Records to process:
(* ===== verification/NirIdivConst.v ===== *)
(** * Division by constants: src/compiler/nir/nir_opt_idiv_const.c

    The [build_] functions are the values of the instructions they emit for
    a numerator [n] of [w] bits; an [outcome] because they call the magic
    number computations of [fast_idiv_by_const.c], which assert. *)

From Stdlib Require Import Bool ZArith List Lia.
From S2P Require Import Prelude Arrays FastIdiv FastSdiv Nir NirInt64.
Import ListNotations.
#[local] Open Scope bool_scope.
#[local] Open Scope Z_scope.
#[local] Open Scope c_scope.

Definition build_udiv (w n d : Z) : outcome Z :=
  if d =? 0 then Ret (nir_imm_intN_t 0 w)
  else if util_is_power_of_two_or_zero64 d then Ret (nir_ushr n (nir_imm_int (util_logbase2_64 d)))
  else
    let! m := util_compute_fast_udiv_info d w w in
    let n := if negb (pre_shift m =? 0) then nir_ushr n (nir_imm_int (pre_shift m)) else n in
    let n := if negb (increment m =? 0) then nir_uadd_sat w n (nir_imm_intN_t (increment m) w) else n in
    let n := nir_umul_high w n (nir_imm_intN_t (multiplier m) w) in
    let n := if negb (post_shift m =? 0) then nir_ushr n (nir_imm_int (post_shift m)) else n in
    Ret n.

Definition build_umod (w n d : Z) : outcome Z :=
  if d =? 0 then Ret (nir_imm_intN_t 0 w)
  else if util_is_power_of_two_or_zero64 d then Ret (nir_iand n (nir_imm_intN_t (u64 (d - 1)) w))
  else
    let! q := build_udiv w n d in
    Ret (nir_isub w n (nir_imul w q (nir_imm_intN_t d w))).

(** [d] is an [int64_t]. *)
Definition build_idiv (w n d : Z) : outcome Z :=
  if d =? 0 then Ret (nir_imm_intN_t 0 w)
  else if d =? 1 then Ret n
  else if d =? -1 then Ret (nir_ineg w n)
  else if util_is_power_of_two_or_zero64 (u64 d) then
    let abs_d := u64 (if d <? 0 then i64 (- d) else d) in
    let uq := nir_ishr w n (nir_imm_int (util_logbase2_64 abs_d)) in
    let n_neg := nir_ilt w n (nir_imm_intN_t 0 w) in
    let neg := if d <? 0 then negb n_neg else n_neg in
    Ret (nir_bcsel neg (nir_ineg w uq) uq)
  else
    let! m := util_compute_fast_sdiv_info d w in
    let res := nir_imul_high w n (nir_imm_intN_t (smultiplier m) w) in
    let res := if (d >? 0) && (smultiplier m <? 0) then nir_iadd w res n else res in
    let res := if (d <? 0) && (smultiplier m >? 0) then nir_isub w res n else res in
    let res := if negb (sshift m =? 0) then nir_ishr w res (nir_imm_int (sshift m)) else res in
    let res := nir_iadd w res (nir_ushr res (nir_imm_int (w - 1))) in
    Ret res.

Exercise brief: Give only how many lines above hold "smultiplier".

Reply to the exercise: 3